### ACTIVITY
Look below for the line containing "- destruct f'" and the line containing "leaves a clean"; repeat exactly those two lines and all lines between them, and nothing else.

[Dataset entries]
++++++++++++++++++++

(** Without faults, at most the mutations since the last publication are in
    question. *)
Lemma run_recent dir recs0 s0 hist tr s :
  block_cache_bytes o < 2 ^ 63 -> starts o dir recs0 s0 -> io (s_world s0) = [] ->
  runs_durably dir s0 hist (Some O) -> sys_run s0 tr s -> runs_durably dir s (history hist tr) (Some (unflushed tr)).
Proof.
  intros Hc Hst Hio0 Hstart. induction 1 as [|tr s ev r s' Hrun IH Hen Hcap Hfit E]; [done|].
  assert (usable o) as Ho by done.
  assert (sys_run s0 (tr ++ [(ev, r)]) s') as Hrun' by (by econstructor).
  destruct (run_calm o dir recs0 s0 tr s Ho Hst Hio0 Hrun) as (_ & Hio & _).
  destruct (run_calm o dir recs0 s0 _ s' Ho Hst Hio0 Hrun') as (Hf & _). apply Forall_app in Hf as [_ Hf]. rewrite Forall_singleton in Hf.
  destruct (proj2 (event_durable dir s _ _ ev r s' IH Hen Hcap Hfit E) (failed_lost _ Hf)) as (since' & Hd & Hq).
  unfold history, unflushed. rewrite !fold_left_app. fold (unflushed tr). cbn [fold_left]. by rewrite <- (Hq Hio _ eq_refl).
Qed.

(** The log that a crash left has no torn tail. *)
Definition untorn (dir : bytes) (σ : World) : Prop :=
  exists log f, Forall rec_fits log /\ blen log <= 2 ^ 25 /\ fs σ !! wal_path_of dir = Some f /\ f_data f = wal_frames log.

Lemma shows_clean dir d σ σc hist :
  dir_ d = dir -> crash_world σ σc -> crash_shows d σc hist -> untorn dir σc -> clean_disk dir σc hist.
Proof.
  intros Hdir [Hio Hcr] (recs & (nx & v & ess & f & log & Hst & Hw & Hrep & _ & Hview) & Hfg) (log' & f' & Hfit & Hlen & Hw' & Hdat).
  unfold wal_of in Hw. rewrite Hdir, Hw' in Hw. injection Hw as <-. rewrite Hdat, replay_log in Hrep by done. injection Hrep as <-.
  specialize (Hcr (wal_path_of dir)). rewrite Hw' in Hcr. destruct (fs σ !! wal_path_of dir) as [g|]; [|done]. destruct Hcr as [_ Hsy].
  split; [done|]. exists nx, v, ess, log'. cbn zeta. change (wal_of (DB_new o dir)) with (wal_path_of dir). rewrite Hw'.
  split_and!; try done; [by apply (state_dir d)| |].
  - destruct f' as [dat sy bef], Hsy. cbn in *. by subst.
  - intros k. rewrite Hview. apply Hfg.
Qed.

(** Between two steps the log has no torn tail, so that the end of a session there
    leaves a clean disk; the log is to be short enough to be replayed. *)
Definition short_log (dir : bytes) (σ : World) : Prop :=
  forall f, fs σ !! wal_path_of dir = Some f -> blen (f_data f) <= 2 ^ 25.

Lemma durable_clean dir s hist since σc :
  runs_durably dir s hist since -> loses (sync o) (s_world s) σc -> short_log dir σc -> clean_disk dir σc hist.
Proof.
  intros (left & busy & v & R & mes & ess & log & old & _ & Hdir & Hdu & _) Hl Hs.
  apply (shows_clean dir (s_db s) (s_world s)); [done|apply Hl|by eapply durable_crash|].
  destruct (durable_disk _ _ _ _ _ _ _ _ _ _ _ Hdu Hl) as (nx & vd & essd & l & _ & Hf & Hfit & _).
  unfold wal_of in Hf. rewrite Hdir in Hf. exists l, (mkFile (wal_frames l) (blen (wal_frames l))). split_and!; try done.
  specialize (Hs _ Hf). cbn [f_data] in Hs. pose proof (frames_long l). lia.
Qed.

(** What a disk shows is what a reopened database answers. *)
Lemma shows_reopened dir d σc hist :
  block_cache_bytes o < 2 ^ 63 -> io σc = [] -> dir_ d = dir -> crash_shows d σc hist ->
  exists recs d2 σ2, DB_Open o dir σc = (Ok d2, σ2) /\ (forall k, forgets (assoc hist k) (assoc recs k)) /\
    forall key, exists d3, DB_Get d2 key = Ok (lookup_of (assoc recs key), d3).
Proof.
  intros Hc Hio Hdir (recs & Hr & Hf).
  destruct (open_recovers o dir σc recs Hio Hc) as (d2 & σ2 & n & E & v2 & R2 & mes2 & ess2 & Hd2 & _ & Hview2).
  { by apply (recoverable_ext d _ _ recs). }
  exists recs, d2, σ2. split; [done|]. split; [done|]. intros key.
  destruct (db_get d2 v2 R2 mes2 ess2 key Hd2) as (c & Eg & _). eexists. by rewrite Eg, Hview2.
Qed.

(** A clean disk is one that [DB::Open] opens. *)
Lemma clean_starts dir σ hist d σ1 os :
  clean_disk dir σ hist -> DB_Open o dir σ = (Ok d, σ1) -> capacity d = true ->
  exists recs, (forall k, forgets (assoc hist k) (assoc recs k)) /\ starts o dir recs (opened d σ1 os).
Proof.
  intros (Hio & nx & v & ess & log & Hst & Hfit & Hlen & Hwal & Hview) E Hcap. eexists. split; [exact Hview|].
  eapply (starts_open _ _ _ σ); [|done|done]. split; [done|]. exists nx, v, ess, log. split; [done|]. split; [|by split_and!]. unfold log_replays.
  destruct (fs σ !! wal_of (DB_new o dir)); [subst; by apply replay_log|done].
Qed.

End WithOptions.

(** The options of the next session do not matter. *)
Lemma clean_options o o' dir σ hist : clean_disk o dir σ hist -> clean_disk o' dir σ hist.
Proof.
  intros (Hio & nx & v & ess & log & Hst & Hrest). split; [done|]. exists nx, v, ess, log. split; [|exact Hrest].
  by apply (state_dir (DB_new o dir)).
Qed.

(** ** Properties *)

(** C2 (safety). No acknowledged write of a session is lost, in any interleaving of
    the caller with the background thread. A database opens a disk that shows the
    history [hist] and whose log has no torn record at its end (an empty directory
    does) and runs, through flushes, merges and installations under any pattern of failing system calls,
    and no put or delete reports failure (flushes may); then one more step of
    either thread runs, whose system calls may stop working anywhere, and the
    machine crashes, losing any part of the bytes, and undoing any truncation, that
    no [fsync] covered; or, if writes are not synchronous, the process ends. Opening the directory succeeds
    and answers every lookup from the whole history of mutations, the last step's
    included, except that a deleted key may have become an unknown one; only a
    mutation that itself reported failure may be missing. Only if the crash leaves no
    torn record at the end of the log is the disk again one that the theorem applies
    to, with that history, so that the next session goes on from it;
    [torn_tail_loses_next_session] shows what happens otherwise. *)
Theorem crash_keeps_acknowledged_writes o dir σ0 hist d σ1 os tr s ev r s' σc :
  usable o -> 1 <= max_levels o < 2 ^ 31 ->
  clean_disk o dir σ0 hist -> DB_Open o dir σ0 = (Ok d, σ1) -> capacity d = true ->
  sys_run (opened d σ1 os) tr s -> Forall (fun x => lost x = false) tr ->
  enabled s ev = true -> capacity (s_db s) = true -> event_fits ev -> sys_exec s ev = Ok (r, s') ->
  loses (sync o) (s_world s') σc ->
  exists hist', (hist' = history hist (tr ++ [(ev, r)]) \/ lost (ev, r) = true /\ hist' = history hist tr) /\
    (untorn dir σc -> clean_disk o dir σc hist') /\
    exists recs d2 σ2, DB_Open o dir σc = (Ok d2, σ2) /\ (forall k, forgets (assoc hist' k) (assoc recs k)) /\
      forall key, exists d3, DB_Get d2 key = Ok (lookup_of (assoc recs key), d3).
Proof.
  intros [Hb Ht Hc] Hl Hcl Eo Hcap0 Hrun Htr Hen Hcap Hfit E Hcr.
  destruct (run_durable o Hb Ht Hl dir _ hist tr s (open_durable o dir σ0 hist d σ1 os Hc Hcl Eo Hcap0) Hrun Htr) as (since & Hdu).
  destruct (event_durable o Hb Ht Hl dir s (history hist tr) since ev r s' Hdu Hen Hcap Hfit E) as [Hshow _].
  assert (dir_ (s_db s) = dir) as Hdir by (by destruct Hdu as (? & ? & ? & ? & ? & ? & ? & ? & _ & ? & _)).
  assert (exists hist', (hist' = history hist (tr ++ [(ev, r)]) \/ lost (ev, r) = true /\ hist' = history hist tr) /\ crash_shows (s_db s) σc hist')
    as (hist' & Hor & Hs).
  { destruct (Hshow σc Hcr) as [Hs|[Hr Hs]]; (eexists; split; [|exact Hs]); [left|by right]. unfold history. by rewrite fold_left_app. }
  exists hist'. split; [done|]. split; [apply (shows_clean o dir (s_db s) (s_world s')); [done|apply Hcr|done]|].
  exact (shows_reopened o dir (s_db s) σc hist' Hc (proj1 (proj1 Hcr)) Hdir Hs).
Qed.

(** C8 (safety). What a crash of the machine costs without synchronous writes. A
    database opens a disk that shows the history [hist] and whose log has no torn
    record at its end, no system call fails, and the machine crashes between two
    steps, losing any part of the bytes that no [fsync] covered. Provided that the
    crash does not undo the truncation of the log, which nothing makes durable
    ([log_cut]), the directory opens and shows a state that the database once had
    (up to forgotten deletes), and at most the mutations since the last published
    flush are missing from it. *)
Theorem async_crash_shows_recent_past o dir σ0 hist d σ1 tr s σc :
  usable o -> 1 <= max_levels o < 2 ^ 31 ->
  clean_disk o dir σ0 hist -> DB_Open o dir σ0 = (Ok d, σ1) -> capacity d = true ->
  sys_run (opened d σ1 []) tr s -> crash_world (s_world s) σc -> log_cut dir (s_world s) σc ->
  exists n recs d2 σ2, (n <= unflushed tr)%nat /\ DB_Open o dir σc = (Ok d2, σ2) /\
    (forall k, forgets (assoc (drop n (history hist tr)) k) (assoc recs k)) /\
    forall key, exists d3, DB_Get d2 key = Ok (lookup_of (assoc recs key), d3).
Proof.
  intros Ho Hl Hcl Eo Hcap0 Hrun Hcr Hcut. destruct (clean_starts o dir σ0 hist d σ1 [] Hcl Eo Hcap0) as (recs0 & _ & Hst). pose proof Ho as [Hb Ht Hc].
  pose proof (run_recent o Hb Ht Hl dir recs0 _ hist tr s Hc Hst eq_refl (open_durable o dir σ0 hist d σ1 [] Hc Hcl Eo Hcap0) Hrun)
    as (left & busy & v & R & mes & ess & log & old & _ & Hdir & Hdu & _ & Hold).
  destruct old as [m|]; [|done]. injection Hold as Hold. rewrite <- Hdir in Hcut. destruct (durable_past _ _ _ _ _ _ _ _ _ _ σc Hdu Hcr Hcut) as (n & Hn & Hs).
  destruct (shows_reopened o dir (s_db s) σc _ Hc (proj1 Hcr) Hdir Hs) as (recs & d2 & σ2 & Hres). exists n, recs, d2, σ2. split; [lia|done].
Qed.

++++++++++++++++++++

### EXERCISE RESPONSE
  - destruct f' as [dat sy bef], Hsy. cbn in *. by subst.
  - intros k. rewrite Hview. apply Hfg.
Qed.

(** Between two steps the log has no torn tail, so that the end of a session there
    leaves a clean disk; the log is to be short enough to be replayed. *)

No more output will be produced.